▸ **Work instruction**
Return each line in the records below that includes "Received".

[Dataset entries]
(** [handle_invite], [handle_revoke]. *)
Definition handle_invite (max_uses : option Z) (st : ClientState) : ClientState :=
  if bool_decide (cl_phase st = InRoom) then
    match send_or_say (build_invite_create max_uses) "invite" (cl_world st) with
    | (Err l, w) => say l (set_cl_world w st)
    | (Ok _, w) => set_cl_pending true (cl_pending_revoke st) (cl_pending_create st) (set_cl_world w st)
    end
  else say (OutErr "Not in a room. Join or create a room first.") st.
Definition handle_revoke (invite_code : string) (st : ClientState) : ClientState :=
  if bool_decide (cl_phase st = InRoom) then
    match send_or_say (Msg.InviteRevoke (mkInviteRevokePayload invite_code)) "revoke" (cl_world st) with
    | (Err l, w) => say l (set_cl_world w st)
    | (Ok _, w) => set_cl_pending (cl_pending_invite st) (Some invite_code) (cl_pending_create st) (set_cl_world w st)
    end
  else say (OutErr "Not in a room. Join or create a room first.") st.

(** [handle_leave]. *)
Definition handle_leave (st : ClientState) : ClientState :=
  match cl_phase st with
  | Lobby => say (OutErr "Not in a room.") st
  | Joining | InRoom =>
      let st1 :=
        match cl_session st with
        | Some s =>
            match leave_room (set_rs_world (cl_world st) s) with
            | (Ok _, s') => set_cl_session s' st
            | (Err e, s') => say (OutErr ("leave_room failed: " +:+ RoomError_text e)) (set_cl_session s' st)
            end
        | None => st
        end in
      say (OutOk "Left room.") (reset_to_lobby st1)
  end.

(** [handle_name], [handle_volume], [handle_peer_volume]. *)
Definition handle_name (new_name : string) (st : ClientState) : ClientState :=
  say (OutOk (if bool_decide (cl_phase st = InRoom)
              then "Display name set to '" +:+ new_name +:+ "' (takes effect next join)"
              else "Display name set to '" +:+ new_name +:+ "'"))
    (set_cl_name new_name st).
Definition handle_volume (level : Z) (st : ClientState) : ClientState :=
  match cl_playback_buffer st with
  | Some buf => say (OutOk ("Master volume set to " +:+ show_num level)) (set_cl_playback (Some (set_volume level buf)) st)
  | None => say (OutErr "Not in a room. Volume will apply when you join.") st
  end.
Definition names_peer (peer : string) (p : ParticipantInfo) : bool :=
  eq_ignore_ascii_case (participant_id p) peer || eq_ignore_ascii_case (display_name p) peer.
Definition handle_peer_volume (peer : string) (level : Z) (st : ClientState) : ClientState :=
  if bool_decide (cl_phase st = InRoom) then
    match head (retain (names_peer peer) (cl_participants st)) with
    | Some p =>
        say (OutOk ("Volume for '" +:+ display_name p +:+ "' (" +:+ participant_id p +:+ ") set to " +:+ show_num level))
          (set_cl_volumes (volumes_set (participant_id p) level (cl_peer_volumes st)) st)
    | None => say (OutErr ("No participant matching '" +:+ peer +:+ "'. Use 'status' to see participants.")) st
    end
  else say (OutErr "Not in a room.") st.

(** [handle_status]. *)
Definition name_info (st : ClientState) : string :=
  if str_is_empty (cl_display_name st) then EmptyString else " | Name: " +:+ cl_display_name st.
Definition status_line (st : ClientState) : Line :=
  match cl_phase st with
  | Lobby => OutOk ("Not in a room." +:+ name_info st)
  | Joining => OutOk ("Joining room: " +:+ default "unknown" (cl_room_id st) +:+ " (waiting for server response)")
  | InRoom =>
      match cl_room_id st, cl_peer_id st, cl_sfu_mode st with
      | Some r, Some p, Some mode =>
          OutOk (format_status r p (cl_participants st) mode +:+ " | Volume: " +:+
                 show_num (default DEFAULT_VOLUME (ab_volume <$> cl_playback_buffer st)) +:+ name_info st)
      | _, _, _ => OutOk "In room (state incomplete)."
      end
  end.

(** [handle_command], [handle_stdin_line]: whether the client should exit. *)
Definition handle_command (cmd : Command) (st : ClientState) : bool * ClientState :=
  match cmd with
  | Create room_id => (false, handle_create room_id st)
  | Join room_id invite_code => (false, handle_join room_id invite_code st)
  | Invite max_uses => (false, handle_invite max_uses st)
  | Revoke invite_code => (false, handle_revoke invite_code st)
  | Leave => (false, handle_leave st)
  | Status => (false, say (status_line st) st)
  | Name new_name => (false, handle_name new_name st)
  | Volume level => (false, handle_volume level st)
  | PeerVolume peer level => (false, handle_peer_volume peer level st)
  | Help => (false, say OutHelp st)
  | Quit => (true, if bool_decide (cl_phase st = Lobby) then st else handle_leave st)
  end.
Definition handle_stdin_line (line : string) (st : ClientState) : bool * ClientState :=
  match parse_command line with
  | ParseOk cmd => handle_command cmd st
  | UnknownCommand token =>
      (false, say (OutErr ("Unknown command: '" +:+ token +:+ "'. Type 'help' for available commands.")) st)
  | WrongArgCount command usage =>
      (false, say (OutErr ("Wrong arguments for '" +:+ command +:+ "'. Usage: " +:+ usage)) st)
  | EmptyInput => (false, st)
  end.

(** ** Messages of the server *)

(** [session.handle_incoming(text)], whose error is only logged. *)
Definition route (now : Instant) (text : string) (st : ClientState) : ClientState :=
  match cl_session st with
  | Some s => set_cl_session (room_handle_incoming now text (set_rs_world (cl_world st) s)).2 st
  | None => st
  end.

(** The fields [Joined] and [RoomCreated] write. *)
Definition enter_room (peer_id : string) (ps : list ParticipantInfo) (create : bool) (st : ClientState) : ClientState :=
  mkClientState InRoom (cl_room_id st) (Some peer_id) ps (Some Proxy)
    (cl_pending_invite st) (cl_pending_revoke st) create (cl_session st) (cl_display_name st)
    (cl_playback_buffer st) (cl_peer_volumes st) (cl_world st) (cl_output st).

Definition on_joined (p : JoinedPayload) (st : ClientState) : ClientState :=
  if bool_decide (cl_phase st = Joining)
  then say (OutOk (format_joined p)) (enter_room (Joined_peer_id p) (Joined_participants p) (cl_pending_create st) st)
  else st.
Definition on_join_rejected (p : JoinRejectedPayload) (st : ClientState) : ClientState :=
  if bool_decide (cl_phase st = Joining)
  then reset_to_lobby (say (OutErr (format_join_rejected p)) st)
  else st.

(** [RoomCreated]: the media of the creator start now. *)
Definition on_room_created (p : RoomCreatedPayload) (st : ClientState) : option ClientState :=
  if bool_decide (cl_phase st = Joining) && cl_pending_create st then
    let st1 := set_cl_pending (cl_pending_invite st) (cl_pending_revoke st) false st in
    let '(r, st2) :=
      match cl_session st1 with
      | Some s => let '(r, s') := start_media (set_rs_world (cl_world st1) s) in (r, set_cl_session s' st1)
      | None => (Ok tt, st1)
      end in
    match r with
    | Err e => Some (reset_to_lobby (say (OutErr ("Audio start failed: " +:+ RoomError_text e)) st2))
    | Ok _ =>
        text ← format_room_created show p;
        Some (say (OutOk text) (enter_room (RoomCreated_peer_id p) [] false st2))
    end
  else Some st.

(** [MediaToken]. *)
Definition is_livekit (mode : SfuConnectionMode) : bool := match mode with LiveKit _ _ => true | Proxy => false end.
Definition on_media_token (now : Instant) (text : string) (st : ClientState) : ClientState :=
  match cl_session (route now text st) with
  | Some s =>
      let new_mode := rs_sfu_mode s in
      let was_livekit := match cl_sfu_mode st with Some mode => is_livekit mode | None => false end in
      let st1 := set_cl_mode (Some new_mode) (route now text st) in
      if is_livekit new_mode && negb was_livekit then say (OutEvent "LiveKit connected") st1 else st1
  | None => st
  end.

Definition on_invite_created (p : InviteCreatedPayload) (st : ClientState) : option ClientState :=
  if cl_pending_invite st then
    text ← format_invite_created show p;
    Some (say (OutOk text) (set_cl_pending false (cl_pending_revoke st) (cl_pending_create st) st))
  else Some st.
Definition on_invite_revoked (p : InviteRevokedPayload) (st : ClientState) : ClientState :=
  if bool_decide (cl_pending_revoke st = Some (InviteRevoked_invite_code p))
  then say (OutOk (format_invite_revoked p)) (set_cl_pending (cl_pending_invite st) None (cl_pending_create st) st)
  else st.

Definition participant_of (p : ParticipantJoinedPayload) : ParticipantInfo :=
  mkParticipantInfo (ParticipantJoined_participant_id p) (ParticipantJoined_display_name p) None
    (ParticipantJoined_profile_color p) false false false.
Definition on_participant_joined (now : Instant) (text : string) (p : ParticipantJoinedPayload)
    (st : ClientState) : ClientState :=
  route now text (say (OutEvent (format_participant_joined p))
    (set_cl_participants (cl_participants st ++ [participant_of p]) st)).
Definition on_participant_left (now : Instant) (text : string) (p : ParticipantLeftPayload)
    (st : ClientState) : ClientState :=
  route now text (say (OutEvent (format_participant_left p))
    (set_cl_participants
       (retain (λ q, negb (bool_decide (participant_id q = ParticipantLeft_participant_id p))) (cl_participants st)) st)).

(** [Error]: the answer to the oldest kind of request that waits. *)
Definition on_error (p : ErrorPayload) (st : ClientState) : ClientState :=
  if cl_pending_create st then
    reset_to_lobby (say (OutErr ("Create room failed: " +:+ Error_message p))
                      (set_cl_pending (cl_pending_invite st) (cl_pending_revoke st) false st))
  else if cl_pending_invite st then
    say (OutErr ("Invite failed: " +:+ Error_message p))
      (set_cl_pending false (cl_pending_revoke st) (cl_pending_create st) st)
  else match cl_pending_revoke st with
  | Some code =>
      say (OutErr ("Revoke '" +:+ code +:+ "' failed: " +:+ Error_message p))
        (set_cl_pending (cl_pending_invite st) None (cl_pending_create st) st)
  | None => say (OutErr ("Server error: " +:+ Error_message p)) st
  end.

(** [handle_incoming_message]. *)
Definition handle_incoming_message (now : Instant) (text : string) (st : ClientState) : option ClientState :=
  match message_parse text with
  | Err _ => Some st
  | Ok msg =>
      match msg with
      | Msg.Joined p => Some (on_joined p st)
      | Msg.JoinRejected p => Some (on_join_rejected p st)
      | Msg.RoomCreated p => on_room_created p st
      | Msg.MediaToken _ => Some (on_media_token now text st)
      | Msg.Answer _ | Msg.IceCandidate _ | Msg.RoomState _ => Some (route now text st)
      | Msg.InviteCreated p => on_invite_created p st
      | Msg.InviteRevoked p => Some (on_invite_revoked p st)
      | Msg.ParticipantJoined p => Some (on_participant_joined now text p st)
      | Msg.ParticipantLeft p => Some (on_participant_left now text p st)
      | Msg.Error p => Some (on_error p st)
      | _ => Some st
      end
  end.

(** ** The loop *)

(** What [run_repl] waits for: a line (or the end of the input), a message (or the end
    of the connection), an interrupt. *)
Inductive ReplEvent : Type :=
| StdinLine (line : string)
| StdinEof
| Received (now : Instant) (text : string)
| SocketClosed
| CtrlC.

(** One turn of [run_repl]: the exit code once it ends. *)
Definition repl_step (ev : ReplEvent) (st : ClientState) : option (option Z * ClientState) :=
  match ev with
  | StdinLine line =>
      let '(exit, st') := handle_stdin_line line st in Some (if exit then Some 0 else None, st')
  | StdinEof => Some (Some 0, st)
  | Received now text => st' ← handle_incoming_message now text st; Some (None, st')
  | SocketClosed => Some (Some 2, say (OutEvent "Disconnected from server") st)
  | CtrlC => Some (Some 0, if bool_decide (cl_phase st = Lobby) then st else handle_leave st)
  end.

(** [run_repl] on the events in their order; it stops with the first exit code. *)
Fixpoint run_repl (evs : list ReplEvent) (st : ClientState) : option (option Z * ClientState) :=
  match evs with
  | [] => Some (None, st)
  | ev :: evs' =>
      match repl_step ev st with
      | Some (None, st') => run_repl evs' st'
      | r => r
      end
  end.
End client.
Arguments ClientState : clear implicits.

▸ **Response**
| Received (now : Instant) (text : string)
  | Received now text => st' ← handle_incoming_message now text st; Some (None, st')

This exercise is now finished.